I support and applaud legitimate efforts law enforcement has undertaken to make us safer in these difficult times. But as the recently completed hearings on racial profiling make clear, some of these practices do not make us safer, in fact, make us more vulnerable and, more importantly, violate the Constitution of the United States and fundamental principles of human dignity.
Racial profiling occurs when law enforcement officials, selectively and in the absence of a suspect-specific description, consider characteristics such as race, ethnicity, national origin or religion in deciding whom to investigate, arrest and prosecute. It is wrong, and nothing that happened on September 11, 2001, makes it right.
This is a practice that has actually impeded effective law enforcement for many years, as any competent and experienced law enforcement official will tell you. Obviously, focusing first and foremost, or worse, solely, upon such characteristics diverts attention from actual criminal behavior and from the actual perpetrator of a crime.
If, for example, Muslims or persons of Middle Eastern descent are assumed to be most likely to commit acts of terrorism in the United States and are, therefore, as a group susceptible to profiling merely on the basis of race, religion or ethnicity, then other Al Qaeda affiliates who do not fit the profile may go unnoticed. The cases of John Walker Lindh and Richard Reid demonstrate the weaknesses inherent in the racial profile frequently used in the war on terror. Fortunately, these individuals are in custody. But how many more like them are out there among us, and wouldn't it be both a travesty and a tragedy if something were to happen because of an improper focus upon the wrong suspect for the wrong reasons?
Effective law enforcement devolves into a hazy morass of untested assumptions, faulty analyses, false information, and incorrect premises when it becomes polluted by the odious practice of using race, ethnicity or religion as the primary basis for predicting who might commit, or who might have committed, a criminal act or an act of terrorism.

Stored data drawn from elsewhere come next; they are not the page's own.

(* ===== verification/Pool.v ===== *)
(** The pool of listen/pool.go: idle connections kept per endpoint and server
    expectation, and the endpoints known not to serve sessions. Connections are
    known by a number; each operation of the pool is one section of its mutex. *)

From S2P Require Import Prelude GoStrings GoError ProofLadder Peer GoIO GoFilepath PathIdentity Program ServerConn.

Definition poolIdle : Duration := 10 * second.
Definition poolPerEndpoint : nat := 4.
Definition singleMemory : Duration := 30 * second.
Definition sessionAttempts : nat := 3.

(** [FrameClient]; [Dialer] says a custom one is set. *)
Record FrameClient := mkFrameClient {
  Endpoint : string;
  Timeout : Duration;
  MaxFrame : Z;
  Server : option ServerExpectation;
  Dialer : bool;
  UseSessions : bool
}.

(** ** Keys *)

Section Key.
(** [time.Time.String]. *)
Context (timeText : Time → string).

Definition zero_byte : string := of_char nul.

(** [FrameClient.poolKey]. *)
Definition poolKey (c : FrameClient) : string :=
  match Server c with
  | None => Endpoint c
  | Some s =>
      Endpoint c +:+ zero_byte +:+ Kind (Principal s) +:+ zero_byte +:+ SID (Principal s) +:+ zero_byte
        +:+ itoa (UID (Principal s)) +:+ zero_byte +:+ SProgram s
        +:+ match SProcess s with
            | None => ""
            | Some p => zero_byte +:+ itoa (PID p) +:+ zero_byte +:+ timeText (StartTime p)
            end
  end.
End Key.

(** ** The pool *)

Record pooled := mkPooled { pconn : nat; since : Time }.

Record framePool := mkPool { idle : gmap string (list pooled); single : gmap string Time }.

Definition idleOf (p : framePool) (key : string) : list pooled := default [] (idle p !! key).

Definition setIdle (p : framePool) (key : string) (l : list pooled) : framePool :=
  mkPool (<[key:=l]> (idle p)) (single p).

(** [framePool.isSingle]. *)
Definition isSingle (key : string) (now : Time) (p : framePool) : bool * framePool :=
  match single p !! key with
  | Some until => if After now until then (false, mkPool (idle p) (delete key (single p))) else (true, p)
  | None => (false, p)
  end.

(** [framePool.markSingle]. *)
Definition markSingle (key : string) (now : Time) (p : framePool) : framePool :=
  mkPool (idle p) (<[key:=TimeAdd now singleMemory]> (single p)).

(** Dropping the last element of a slice. *)
Definition unsnoc {A} (l : list A) : option (list A * A) :=
  match rev l with [] => None | x :: r => Some (rev r, x) end.

Inductive taken := TakeEmpty | TakeKeep (id : nat) | TakeClose (id : nat).

(** One turn of the loop of [framePool.take]: the list may be empty, its last
    connection good, or one to close. *)
Definition takeOnce (key : string) (now : Time) (intact : bool) (p : framePool) : taken * framePool :=
  match unsnoc (idleOf p key) with
  | None => (TakeEmpty, p)
  | Some (rest, last) =>
      (if (TimeSub now (since last) <? poolIdle) && intact then TakeKeep (pconn last) else TakeClose (pconn last),
       setIdle p key rest)
  end.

Thus, the hearings demonstrated that it is not only the victims of racial profiling whose basic humanity is compromised; effective law enforcement is compromised, too.
But we also learned that there is, indeed, a significant human cost involved, and it is nothing short of our most precious, our most fundamental value: our dignity.
The incidents referred to in the report we release today reflect numerous examples of upstanding, law-abiding citizens and non-citizens of all types and backgrounds being subjected to humiliating and degrading investigative tactics merely because they had the misfortune of being born black, Latino, or Native American; or merely because they were of Middle Eastern descent and worshipped a different God.
Some of the victims who fall into the latter group were second-and third-generation Americans who, because of the treatment they were subjected to, have lost faith in the America they had come to believe really was a land of fairness and decency, of religious and racial tolerance; a land of equality before the law. There were many who told us that, for them, the only saving grace was that we were there, to listen and to learn, and then to report what we had learned in the hope that something might be done. Today, we begin to fulfill our commitment to them and, we hope, to this great nation, which has in the past found the light to see its way toward correcting injustices wherever they may occur.
The End Racial Profiling Act is one good place to start. The attacks of September 11, 2001, in many ways require us to revisit the depth of our country's regard for our basic freedoms. Racial profiling poses a threat to our fundamental values of equality, fairness and decency. Passing a law to eradicate this practice would go a long way toward preserving human rights and ensuring the security of this great nation. Thank you.